Even when she had been a bit older, Victoria would come here after school or on long weekends, rather than sit in an empty house. Here at the quadrangle, weather permitting, she had done an awful lot of homework!

‘What about your mother?’ Dominic asked as they started to walk.

‘They broke up.’ Victoria gave him no more information about her mother than that. She turned and looked at him. ‘I shan’t let you just drift in and out of my child’s life. And I’m not having him or her dropped off here just because you have to work. My baby will be at home with me.’

Dominic said nothing. If Victoria thought he would be a hands-off father, then she was wrong, but Dominic wasn’t going to argue about that now.

He had something to ask her. ‘I would like to be at the ultrasound.’
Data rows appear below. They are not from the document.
Lemma split_has_char (c sep : ascii) (s : string) :
  has_char c s = false ->
  Forall (fun field => has_char c field = false) (PyStr.split sep s).
Proof.
  induction s as [|d s IH]; intro H; simpl.
  - constructor; [reflexivity | constructor].
  - simpl in H. apply orb_false_iff in H. destruct H as [Hd Hs].
    specialize (IH Hs). destruct (Ascii.eqb d sep).
    + constructor; [reflexivity | exact IH].
    + destruct (PyStr.split sep s) as [|field fields].
      * constructor; [simpl; now rewrite Hd | constructor].
      * inversion IH as [|? ? Hf Hfs]; subst.
        constructor; [simpl; now rewrite Hd, Hf | exact Hfs].
Qed.


Lemma is_ascii_letter_not_LF (c : ascii) :
  is_ascii_letter c = true -> Ascii.eqb c PyStr.LF = false.
Proof.
  intro H. destruct (Ascii.eqb_spec c PyStr.LF) as [->|]; [discriminate H | reflexivity].
Qed.

Lemma alpha_rest_letters (s : string) :
  has_char PyStr.LF s = false ->
  alpha_rest s = forallb is_ascii_letter (list_ascii_of_string s).
Proof.
  induction s as [|c s IH]; intro H; [reflexivity|].
  simpl in H. apply orb_false_iff in H. destruct H as [Hc Hs].
  simpl. destruct (is_ascii_letter c); simpl; [now apply IH|].
  now rewrite Hc.
Qed.

(** On a token without newline the regular expression of [is_alpha]
    accepts exactly the non-empty strings of letters. *)
Lemma is_alpha_alphabetic_only (token : string) :
  has_char PyStr.LF token = false -> is_alpha token = alphabetic_only token.
Proof.
  destruct token as [|c s]; intro H; [reflexivity|].
  simpl in H. apply orb_false_iff in H. destruct H as [_ Hs].
  unfold alphabetic_only. simpl. now rewrite (alpha_rest_letters s Hs).
Qed.

(** [$] also matches before a final newline: such a token passes. *)
Example is_alpha_final_newline :
  is_alpha (String "a"%char (String PyStr.LF "")) = true
  /\ alphabetic_only (String "a"%char (String PyStr.LF "")) = false.
Proof. split; reflexivity. Qed.

(** [int] on the edges: the separators U+001C..U+001F are no whitespace
    for it although [strip] removes them, a no-break space is, and a
    literal of 4301 digits is refused where one of 4300 is read. *)
Example int_edges :
  PyStr.int (String "028"%char "6000") = None
  /\ PyStr.int (String "031"%char "6000") = None
  /\ PyStr.int (String "160"%char " 6000 ") = Some 6000
  /\ PyStr.int "+1_000" = Some 1000
  /\ PyStr.int "1__0" = None
  /\ PyStr.int "- 5" = None
  /\ PyStr.int (string_of_list_ascii (repeat "0"%char 4300)) = Some 0
  /\ PyStr.int (string_of_list_ascii (repeat "0"%char 4301)) = None.
Proof. repeat split; vm_compute; reflexivity. Qed.

(** A count field that starts with U+001C is no integer: the line is
    dropped. *)
Example process_line_separator_in_count :
  agg (process_line "u" 1 empty_shard_vars
         (tsv_line "cat" "1900" (String "028"%char "6000")))
  = [].
Proof. reflexivity. Qed.
Lemma pass_CCCCC :
  replace_if_in (py "CCCCC") (py "D")
    (blocks [("M", m); ("D", d); ("C", c); ("L", l); ("X", x); ("V", v);
             ("I", i)]%char) =
  blocks [("M", m); ("D", d + c / 5); ("C", c mod 5); ("L", l); ("X", x);
          ("V", v); ("I", i)]%char.
Proof.
  exact (carry_step [("M", m)]%char
                    [("L", l); ("X", x); ("V", v); ("I", i)]%char
                    "C" "D" c d 4 eq_refl eq_refl).
Qed.

Lemma pass_DCD :
  replace_if_in (py "DCD") (py "CM")
    (blocks [("M", m); ("D", d); ("C", c); ("L", l); ("X", x); ("V", v);
             ("I", i)]%char) =
  blocks [("M", m); ("D", d); ("C", c); ("L", l); ("X", x); ("V", v);
          ("I", i)]%char.
Proof.
  exact (dead_step
           [("M", m); ("D", d)]%char
           [("C", c); ("L", l); ("X", x); ("V", v); ("I", i)]%char
           "D" "C" (py "CM") eq_refl eq_refl eq_refl).
Qed.

Lemma pass_DD :
  replace_if_in (py "DD") (py "M")
    (blocks [("M", m); ("D", d); ("C", c); ("L", l); ("X", x); ("V", v);
             ("I", i)]%char) =
  blocks [("M", m + d / 2); ("D", d mod 2); ("C", c); ("L", l); ("X", x);
          ("V", v); ("I", i)]%char.
Proof.
  exact (carry_step []
                    [("C", c); ("L", l); ("X", x); ("V", v); ("I", i)]%char
                    "D" "M" d m 1 eq_refl eq_refl).
Qed.
(** * Users admin screen (src/modules/Users.jsx)

    A shallow embedding of the [Users] React component and of the
    functions it receives through [mapDispatchToProps], followed by the
    properties of its dialog handling.

    - JavaScript values that may be [null] or [undefined] are [option]s.
    - The component's local state is a record; [setState] merges a partial
      state (a list of key updates) into it, as React does.
    - [dispatch] is an effect: the dispatch layer is a writer of actions
      that may throw, the component handlers thread the local state on top.
    - The REST client and the store are the environment: a dispatched
      request carries its completion callback, and the environment decides
      when it completes and with which outcome. *)

From Stdlib Require Import String Ascii List Bool ZArith Lia.
Import ListNotations.
Local Open Scope string_scope.
Local Open Scope list_scope.

Set Implicit Arguments.
Set Warnings "-register-all".

(** ** Data *)

(** A user record as served by the REST API ([this.props.users.data]). *)
Module User.
Record t : Type := mk
  { id : Z;
    email : string;
    scope : string;
    active : bool;
    description : string }.
End User.

(** The JavaScript values that the component builds as request payloads. *)
Inductive JsVal : Type :=
| JNull
| JBool (b : bool)
| JStr (s : string)
| JObj (fields : list (string * JsVal)).

(** [{ body: JSON.stringify(v) }]: the serialisation is kept symbolic. *)
Inductive Body : Type :=
| JSON_stringify (v : JsVal).

(** What the REST client hands to a completion callback. *)
Inductive Outcome : Type :=
| Success
| Failure.

(** The action creators of [rest.actions] used by this file.  A mutating
    request takes its completion callback as last argument; a callback is
    the list of actions that it dispatches once it is run. *)
Inductive Action : Type :=
| rest_users
| rest_userDetails (userId : Z)
| rest_userDetails_delete (userId : Z) (callback : Outcome -> list Action)
| rest_banUser (userId : Z) (body : Body) (callback : Outcome -> list Action)
| rest_userDetails_patch (userId : Z) (body : Body)
    (callback : Outcome -> list Action).
(** The setup step of [run_test] (lines 164-167). *)
Definition run_test_setup : M world json :=
  run CDPClient_init ;;
  on_client (CDPClient.send_command "Page.bringToFront" JNull).

(** Its action step and the waits that follow (lines 181-195). *)
Definition run_test_action : M world unit :=
  run on_client
    (CDPClient.send_key (JStr "t") (JStr "t") (JStr "KeyT") (JNum 84)) ;;
  run time_sleep 500 ;;
  run on_client
    (CDPClient.send_key (JStr "ArrowDown") JNull (JStr "ArrowDown")
       (JNum 40)) ;;
  run time_sleep 500 ;;
  run on_client
    (CDPClient.send_key (JStr "Enter") JNull (JStr "Enter") (JNum 13)) ;;
  run time_sleep 500 ;;
  time_sleep 1000.

(** *** Further vocabulary *)

(** Time taken by sleeps of [ms] milliseconds, one per slot. *)
Definition sleeps_duration (ms : Z) (ss : list slot) : Z :=
  fold_right (fun s acc => ms + Z.of_nat (overshoot s) + acc) 0 ss.

(** The message of the [TimeoutError] of [send_command]. *)
Definition timeout_message (command : string) : string :=
  "Extension did not respond to " +:+ command.

(** How many frames at the head of the list are JSON text. *)
Fixpoint leading_texts (frames : list frame) : nat :=
  match frames with
  | Text _ :: rest => S (leading_texts rest)
  | _ => O
  end.

(** ** Facts about the bridge server *)

Section BridgeServer.

Implicit Types (b : bridge) (ops : list queue_op) (data i r : json).

Lemma get_command_nonempty b cmd rest :
  command_queue b = cmd :: rest ->
  get_command b = (cmd, Bridge rest (response_dict b)).
Proof. unfold get_command. intros ->. reflexivity. Qed.
(* ===== verification/PortFrame.v ===== *)
(** Stack frames in byte memory: little-endian words, C structures of words laid out in
    declaration order, and the alignment of their base.  Shared by the ports under src/port/. *)
From S2P Require Import Prelude Types Platform.

(** ** Little-endian words *)

Fixpoint store_le (n : nat) (a v : Z) (m : Mem) : Mem :=
  match n with
  | O => m
  | S n => <[a := u8 v]> (store_le n (a + 1) (Z.shiftr v 8) m)
  end.
Fixpoint load_le (n : nat) (a : Z) (m : Mem) : Z :=
  match n with
  | O => 0
  | S n => m a + Z.shiftl (load_le n (a + 1) m) 8
  end.

(** [*(uint32_t* )a] *)
Abbreviation store32 := (store_le 4).
Abbreviation load32 := (load_le 4).

Lemma byte_insert_eq (m : Mem) a v : (<[a := v]> m) a = v.
Proof. apply (fn_lookup_insert m a v). Qed.
Lemma byte_insert_ne (m : Mem) a b v : a <> b -> (<[a := v]> m) b = m b.
Proof. apply (fn_lookup_insert_ne m a b v). Qed.

Lemma store_le_out n a v m x : ~ a <= x < a + Z.of_nat n -> store_le n a v m x = m x.
Proof.
  revert a v. induction n as [|n IH]; intros a v Hx; cbn [store_le]; [done|].
  rewrite byte_insert_ne by lia. apply IH. lia.
Qed.

Lemma load_le_ext n a m m' :
  (forall x, a <= x < a + Z.of_nat n -> m' x = m x) -> load_le n a m' = load_le n a m.
Proof.
  revert a. induction n as [|n IH]; intros a Hm; cbn [load_le]; [done|].
  rewrite Hm by lia. f_equal. f_equal. apply IH. intros x Hx. apply Hm. lia.
Qed.

Lemma load_store_same n a v m : load_le n a (store_le n a v m) = wrap (8 * Z.of_nat n) v.
Proof.
  unfold wrap. revert a v. induction n as [|n IH]; intros a v.
  - simpl. by rewrite Z.mod_1_r.
  - cbn [load_le store_le]. rewrite byte_insert_eq.
    rewrite (load_le_ext _ _ (store_le n (a + 1) (Z.shiftr v 8) m)) by (intros; apply byte_insert_ne; lia).
    rewrite IH, Z.shiftr_div_pow2, Z.shiftl_mul_pow2 by lia. unfold wrap.
    replace (8 * Z.of_nat (S n)) with (8 + 8 * Z.of_nat n) by lia.
    rewrite Z.pow_add_r, (Z.rem_mul_r v) by lia. lia.
Qed.

Lemma load_store_ne n a b v m :
  b + Z.of_nat n <= a \/ a + Z.of_nat n <= b -> load_le n b (store_le n a v m) = load_le n b m.
Proof. intros Hne. apply load_le_ext. intros x Hx. apply store_le_out. lia. Qed.

(** Words side by side. *)
Fixpoint store_words (n : nat) (a : Z) (vs : list Z) (m : Mem) : Mem :=
  match vs with
  | [] => m
  | v :: vs => store_words n (a + Z.of_nat n) vs (store_le n a v m)
  end.

Lemma store_words_out n a vs m x :
  ~ a <= x < a + Z.of_nat n * Z.of_nat (length vs) -> store_words n a vs m x = m x.
Proof.
  revert a m. induction vs as [|v vs IH]; intros a m Hx; cbn [store_words]; [done|].
  cbn [length] in Hx. rewrite IH by nia. apply store_le_out. nia.
Qed.

Lemma load_words_at n a vs m i v :
  vs !! i = Some v ->
  load_le n (a + Z.of_nat n * Z.of_nat i) (store_words n a vs m) = wrap (8 * Z.of_nat n) v.
Proof.
  revert a m i. induction vs as [|w vs IH]; intros a m i Hi; cbn [store_words]; [done|].
  destruct i as [|i]; simpl in Hi.
  - injection Hi as ->. rewrite (load_le_ext _ _ (store_le n a v m)).
    + rewrite Z.mul_0_r, Z.add_0_r. apply load_store_same.
    + intros x Hx. apply store_words_out. lia.
  - replace (a + Z.of_nat n * Z.of_nat (S i)) with ((a + Z.of_nat n) + Z.of_nat n * Z.of_nat i) by lia.
    by apply IH.
Qed.

(** ** Structures *)

(** A [struct] of fields of [n] bytes each, in declaration order. *)
Section struct.
Context {F : Type} `{EqDecision F} (n : nat) (layout : list F).
Implicit Types (f g : F).

Fixpoint index_of f (l : list F) : nat :=
  match l with
  | [] => O
  | g :: l => if decide (g = f) then O else S (index_of f l)
  end.
Definition sizeof : Z := Z.of_nat n * Z.of_nat (length layout).
Definition offsetof f : Z := Z.of_nat n * Z.of_nat (index_of f layout).
(** [base->f = v] and [base->f]. *)
Definition set_field (base : Z) f (v : Z) (m : Mem) : Mem := store_le n (base + offsetof f) v m.
Definition get_field (base : Z) f (m : Mem) : Z := load_le n (base + offsetof f) m.
(** A sequence of assignments to fields of [base]. *)
Definition assign (base : Z) (l : list (F * Z)) (m : Mem) : Mem :=
  foldl (fun m fv => set_field base fv.1 fv.2 m) m l.

Lemma index_of_lt f l : f ∈ l -> (index_of f l < length l)%nat.
Proof.
  induction l as [|g l IH]; intros Hf; [by apply elem_of_nil in Hf|]. simpl. case_decide; [lia|].
  apply elem_of_cons in Hf as [->|Hf]; [done|]. specialize (IH Hf). lia.
Qed.

Lemma index_of_lookup f l : f ∈ l -> l !! index_of f l = Some f.
Proof.
  induction l as [|g l IH]; intros Hf; [by apply elem_of_nil in Hf|]. simpl. case_decide as Hg; [by subst|].
  apply IH. by apply elem_of_cons in Hf as [->|Hf].
Qed.

Lemma index_of_ne f g l : f ∈ l -> f <> g -> index_of f l <> index_of g l.
Proof.
  intros Hf Hne. induction l as [|x l IH]; [by apply elem_of_nil in Hf|]. simpl.
  destruct (decide (x = f)), (decide (x = g)); try congruence.
  apply elem_of_cons in Hf as [->|Hf]; [done|]. intros [= Heq]. by apply IH.
Qed.

Lemma get_set_same base f v m : get_field base f (set_field base f v m) = wrap (8 * Z.of_nat n) v.
Proof. apply load_store_same. Qed.

Lemma get_set_ne base f g v m :
  g ∈ layout -> f <> g -> get_field base g (set_field base f v m) = get_field base g m.
Proof.
  intros Hg Hne. apply load_store_ne. unfold offsetof.
  pose proof (index_of_ne g f layout Hg ltac:(congruence)). nia.
Qed.

Lemma set_field_out base f v m x :
  f ∈ layout -> ~ base <= x < base + sizeof -> set_field base f v m x = m x.
Proof.
  intros Hf Hx. apply store_le_out. unfold offsetof, sizeof in *.
  pose proof (index_of_lt f layout Hf). nia.
Qed.

(** A field reads as its last assignment. *)
Lemma get_assign base l m g :
  g ∈ layout ->
  get_field base g (assign base l m) =
    match list_find (fun fv => fv.1 = g) (reverse l) with
    | Some (_, (_, v)) => wrap (8 * Z.of_nat n) v
    | None => get_field base g m
    end.
Proof.
  intros Hg. induction l as [|[f v] l IH] using rev_ind; [done|].
  unfold assign in *. rewrite foldl_snoc, reverse_app. simpl. case_decide as Hf.
  - subst f. apply get_set_same.
  - rewrite get_set_ne by done. rewrite IH. destruct (list_find _ (reverse l)) as [[i [h w]]|]; done.
Qed.

Lemma assign_out base l m x :
  Forall (fun fv => fv.1 ∈ layout) l -> ~ base <= x < base + sizeof -> assign base l m x = m x.
Proof.
  intros Hl Hx. revert m. induction Hl as [|[f v] l Hf _ IH]; intros m; [done|].
  unfold assign in *. simpl. rewrite IH. by apply set_field_out.
Qed.
End struct.

(** The base of a structure of [size] bytes at the aligned top of a stack. *)
Definition frame_base (w top size : Z) : Z :=
  wrap w (Z.land top (wrap w (Z.lnot (SERTOS_STACK_ALIGNMENT_BYTES - 1))) - size).

Lemma frame_base_spec w top size :
  3 <= w -> 0 <= top < 2 ^ w -> 0 <= size <= 8 * (top / 8) ->
  frame_base w top size = 8 * (top / 8) - size /\ 8 * (top / 8) <= top.
Proof.
  intros Hw Ht Hs. unfold frame_base. change (SERTOS_STACK_ALIGNMENT_BYTES - 1) with 7.
  rewrite land_align8 by done. unfold wrap. pose proof (Z.mul_div_le top 8).
  rewrite Z.mod_small by lia. lia.
Qed.
(* ===== verification/Kernel.v ===== *)
(** The kernel's memory and the effects of the port contract.

    [Kernel] holds the statics of src/sertos_scheduler.c, src/sertos_timer.c and
    src/sertos_stats.c, the typed memories of the objects applications and the kernel
    allocate, the list heap, byte memory, and the states of the memory pool and of the port. *)
From S2P Require Import Prelude Effects Types Platform.

Section kernel.
Context `{PL : Platform}.

(** Message queue (inc/sertos_queue.h); its wait lists are [LQueueSend a] and [LQueueRecv a]. *)
Record SertosQueue : Type := mkQueue {
  q_ring_buf : RingBuffer;
  q_item_size : Z;
  q_max_items : Z;
  q_storage_buffer : ptr;
  q_is_static : bool;
  q_magic : Z }.
#[export] Instance Queue_eta : Eta SertosQueue := fun q =>
  mkQueue (q_ring_buf q) (q_item_size q) (q_max_items q) (q_storage_buffer q) (q_is_static q)
    (q_magic q).

(** Stream buffer (inc/sertos_stream_buffer.h); wait lists [LStreamSend a], [LStreamRecv a]. *)
Record SertosStreamBuffer : Type := mkStream {
  sb_ring_buf : RingBuffer;
  sb_trigger_level_bytes : Z;
  sb_storage_buffer : ptr;
  sb_is_static : bool;
  sb_magic : Z }.
#[export] Instance Stream_eta : Eta SertosStreamBuffer := fun b =>
  mkStream (sb_ring_buf b) (sb_trigger_level_bytes b) (sb_storage_buffer b) (sb_is_static b)
    (sb_magic b).

Record Kernel : Type := mkKernel {
  heap : ListHeap;
  tcbs : addr -> SertosTaskControlBlock;
  sems : addr -> SertosSemaphore;
  mutexes : addr -> SertosMutex;
  timers : addr -> SertosTimer;
  queues : addr -> SertosQueue;
  streams : addr -> SertosStreamBuffer;
  mem : Mem;
  pool : Pool;
  port : PortState;
  (* src/sertos_scheduler.c *)
  s_ready_bitmap : Bitmap;
  sertos_current_tcb : ptr;
  s_is_running : bool;
  s_lock_nesting : Z;
  s_reschedule_pending : bool;
  s_system_ticks : atomic_size_t;
  s_tick_rate_hz : Z;
  s_time_slicing_enabled : bool;
  s_tick_hook : ptr;
  s_idle_hook : ptr;
  (* src/sertos_timer.c *)
  s_timer_subsystem_initialized : bool;
  (* src/sertos_stats.c *)
  s_stats_enabled : bool;
  s_total_switches : Z }.

#[export] Instance Kernel_eta : Eta Kernel := fun k =>
  mkKernel (heap k) (tcbs k) (sems k) (mutexes k) (timers k)
    (queues k) (streams k) (mem k) (pool k) (port k)
    (s_ready_bitmap k) (sertos_current_tcb k) (s_is_running k) (s_lock_nesting k)
    (s_reschedule_pending k) (s_system_ticks k) (s_tick_rate_hz k) (s_time_slicing_enabled k)
    (s_tick_hook k) (s_idle_hook k) (s_timer_subsystem_initialized k) (s_stats_enabled k)
    (s_total_switches k).

(** ** Memory access *)

Definition upd_heap (f : ListHeap -> ListHeap) : M Kernel unit := modify (set heap f).
Definition upd_tcb (t : addr) (f : SertosTaskControlBlock -> SertosTaskControlBlock) : M Kernel unit :=
  modify (set tcbs (alter f t)).
Definition upd_sem (a : addr) (f : SertosSemaphore -> SertosSemaphore) : M Kernel unit :=
  modify (set sems (alter f a)).
Definition upd_mutex (a : addr) (f : SertosMutex -> SertosMutex) : M Kernel unit :=
  modify (set mutexes (alter f a)).
Definition upd_timer (a : addr) (f : SertosTimer -> SertosTimer) : M Kernel unit :=
  modify (set timers (alter f a)).
Definition upd_queue (a : addr) (f : SertosQueue -> SertosQueue) : M Kernel unit :=
  modify (set queues (alter f a)).
Definition upd_stream (a : addr) (f : SertosStreamBuffer -> SertosStreamBuffer) : M Kernel unit :=
  modify (set streams (alter f a)).

Definition rd_tcb {A} (t : addr) (f : SertosTaskControlBlock -> A) : M Kernel A :=
  gets (fun k => f (tcbs k t)).
Definition rd_sem {A} (a : addr) (f : SertosSemaphore -> A) : M Kernel A :=
  gets (fun k => f (sems k a)).
Definition rd_mutex {A} (a : addr) (f : SertosMutex -> A) : M Kernel A :=
  gets (fun k => f (mutexes k a)).
Definition rd_timer {A} (a : addr) (f : SertosTimer -> A) : M Kernel A :=
  gets (fun k => f (timers k a)).
Definition rd_queue {A} (a : addr) (f : SertosQueue -> A) : M Kernel A :=
  gets (fun k => f (queues k a)).
Definition rd_stream {A} (a : addr) (f : SertosStreamBuffer -> A) : M Kernel A :=
  gets (fun k => f (streams k a)).
(** [n->next] and [n->prev]. *)
Definition rd_next (n : node) : M Kernel (option node) := gets (fun k => next (cells (heap k) n)).
Definition rd_prev (n : node) : M Kernel (option node) := gets (fun k => prev (cells (heap k) n)).

(** ** Port calls *)

(** Masking and unmasking interrupts; something else may run just before and just after. *)
Definition sertos_port_enter_critical : M Kernel Z :=
  yield_point PEnter;;
  r ← gets (fun k => port_enter_critical (port k));
  modify (set port (fun _ => r.2));;
  mret r.1.
Definition sertos_port_exit_critical (status : Z) : M Kernel unit :=
  modify (set port (port_exit_critical status));;
  yield_point PExit.
Definition sertos_port_yield : M Kernel unit :=
  modify (set port port_yield);;
  yield_point PYield.

Definition sertos_port_runtime_counter (ticks : Z) : M Kernel Z :=
  r ← gets (fun k => port_runtime_counter ticks (port k));
  modify (set port (fun _ => r.2));;
  mret r.1.
Definition sertos_port_runtime_counter_init : M Kernel unit :=
  modify (set port port_runtime_counter_init).
Definition sertos_port_tick_init (hz : Z) : M Kernel SertosStatus :=
  r ← gets (fun k => port_tick_init hz (port k));
  modify (set port (fun _ => r.2));;
  mret r.1.
Definition sertos_port_start_first_task : M Kernel unit :=
  modify (set port port_start_first_task);;
  yield_point PYield.
Definition sertos_port_stop_scheduler : M Kernel unit :=
  modify (set port port_stop_scheduler);;
  yield_point PYield.
Definition sertos_port_task_create_hook (t : addr) : M Kernel unit :=
  r ← gets (fun k => port_task_create_hook t (port_context (tcbs k t)) (port k));
  modify (set port (fun _ => r.2));;
  upd_tcb t (set port_context (fun _ => r.1)).
Definition sertos_port_task_delete_hook (t : addr) : M Kernel unit :=
  r ← gets (fun k => port_task_delete_hook t (port_context (tcbs k t)) (port k));
  modify (set port (fun _ => r.2));;
  upd_tcb t (set port_context (fun _ => r.1)).

(** ** Memory pool *)

Definition malloc (n : Z) : M Kernel ptr :=
  r ← gets (fun k => memory_pool_malloc n (pool k));
  modify (set pool (fun _ => r.2));;
  mret r.1.
(** Freeing NULL is not a call the kernel may make. *)
Definition mfree (p : ptr) : M Kernel unit :=
  a ← unless_none p; modify (set pool (memory_pool_free a)).

(** ** Bytes *)

Definition mem_fill (a n v : Z) (m : Mem) : Mem :=
  fun x => if (a <=? x) && (x <? a + n) then v else m x.

(** ** Function pointers

    User code the kernel calls: hooks take nothing, timer callbacks get the timer and the
    parameter it was created with. *)
Class Callbacks : Type := {
  call_hook : addr -> M Kernel unit;
  call_timer_callback : addr -> addr -> ptr -> M Kernel unit }.


(** An update of the TCB memory only depends on the function at the current memory. *)
Lemma set_tcbs_ext (f g : (addr -> SertosTaskControlBlock) -> addr -> SertosTaskControlBlock) k :
  f (tcbs k) = g (tcbs k) -> k <| tcbs ::= f |> = k <| tcbs ::= g |>.
Proof. intros Hfg. unfold set. by rewrite Hfg. Qed.

End kernel.

#[global] Arguments Kernel {PL}.
#[global] Arguments Callbacks {PL}.

(** Symbolic execution through the memory accesses. *)
Ltac ksteps :=
  repeat (unfold upd_heap, upd_tcb, upd_sem, upd_mutex, upd_timer, rd_tcb, rd_sem, rd_mutex,
    rd_timer, rd_queue, rd_stream, upd_queue, upd_stream, rd_next, rd_prev; wp_step); cbv beta; rsimpl.
Lemma ref_insert_tail_law h l ns n :
  is_dll h l ns -> n ∉ ns -> is_link n ->
  is_dll (ref_list_insert_tail l n h) l (ns ++ [n]) /\
  heap_frame l (NRoot l :: ns ++ [n]) h (ref_list_insert_tail l n h).
Proof.
  intros Hd Hn Hln. pose proof (fun m => is_dll_root h l _ m Hd) as Hroot.
  destruct Hd as [Hl Hct Hnd Hlk]. unfold ref_list_insert_tail.
  destruct (linked_pred _ _ _ _ _ Hl eq_refl) as (p & Hp & Hlast). rewrite Hp.
  assert (Hnr : n <> NRoot l) by (by intros ->).
  assert (Hpin : p ∈ NRoot l :: ns) by by apply last_Some_elem_of.
  assert (Hnp : n <> p) by set_solver.
  split; [split|].
  - apply linked_app. split.
    + apply (linked_retarget h _ _ _ (NRoot l) p); [done|done| | | | |].
      * apply NoDup_cons. split; [|done]. intros ?. by apply (Hroot (NRoot l)).
      * intros m Hm ?. rewrite link_before_next by done. rewrite !decide_False; set_solver.
      * intros m Hm. rewrite link_before_prev by done.
        rewrite !decide_False; [done|set_solver|by apply Hroot].
      * rewrite link_before_next by done. by rewrite decide_True.
      * rewrite link_before_prev by done. by rewrite decide_False, decide_True.
    + cbn [linked]. rewrite link_before_next, link_before_prev by done.
      by rewrite decide_False, !decide_True by done.
  - unfold link_before. simpl. rewrite fn_lookup_insert.
    transitivity (count h l + 1); [done|]. rewrite Hct, length_app. simpl. lia.
  - rewrite NoDup_app. split; [done|]. split; [set_solver|]. apply NoDup_singleton.
  - rewrite Forall_app, Forall_singleton. done.
  - destruct (link_before_frame h l n p (NRoot l) Hnp Hnr (NRoot l :: ns)) as [Hc Hcn]; [done|by left|].
    split; [|done]. intros m Hm. apply Hc. set_solver.
Qed.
But Victoria had been thinking about just that over the last couple of days and immediately she shook her head. ‘I don’t think so. That offer has been withdrawn.’

‘Can I ask why?’

‘It just has.’

Dominic knew he didn’t have any right to be there and so he chose not to push the issue.

For now.

They were out of the hospital and walking over to the Frog and Peach but suddenly Victoria did not want to go in.

‘Are you coming?’

‘No.’

She offered no more explanation than that. Victoria didn’t need to give him one and was annoyed when Dominic walked after her.

‘What?’ she asked.

‘There’s surely more to discuss.’

‘I don’t see that there is. I’ll send you a copy of the images and you can...’ She shrugged. ‘You can do whatever you’re going to do. Measure its little crown rump length and decide if it might possibly be yours.’

Yes, she had read the baby books too.

And she walked off with more purpose this time.

It was all starting to feel terribly real.

For weeks she’d been stuffing down the possibility that she might be pregnant; now she knew for certain that she was.

But it wasn’t just the baby, or telling work that concerned Victoria.

It was Dominic MacBride himself.

She had heard his concern about her working the other night and now she could feel his slight push to be more present; she knew that it was only going to increase.

And she did not want to start relying on him.

She thought of her own mother, who had upped and left, and all the nannies and girlfriends and wives that her father had gone through.

There had been no constant in her life apart from her father and he had merely dragged her to work and palmed her off to others.

No, she did not want to start depending on a man who would no doubt soon lose interest and be gone.

She simply would not do that to her child.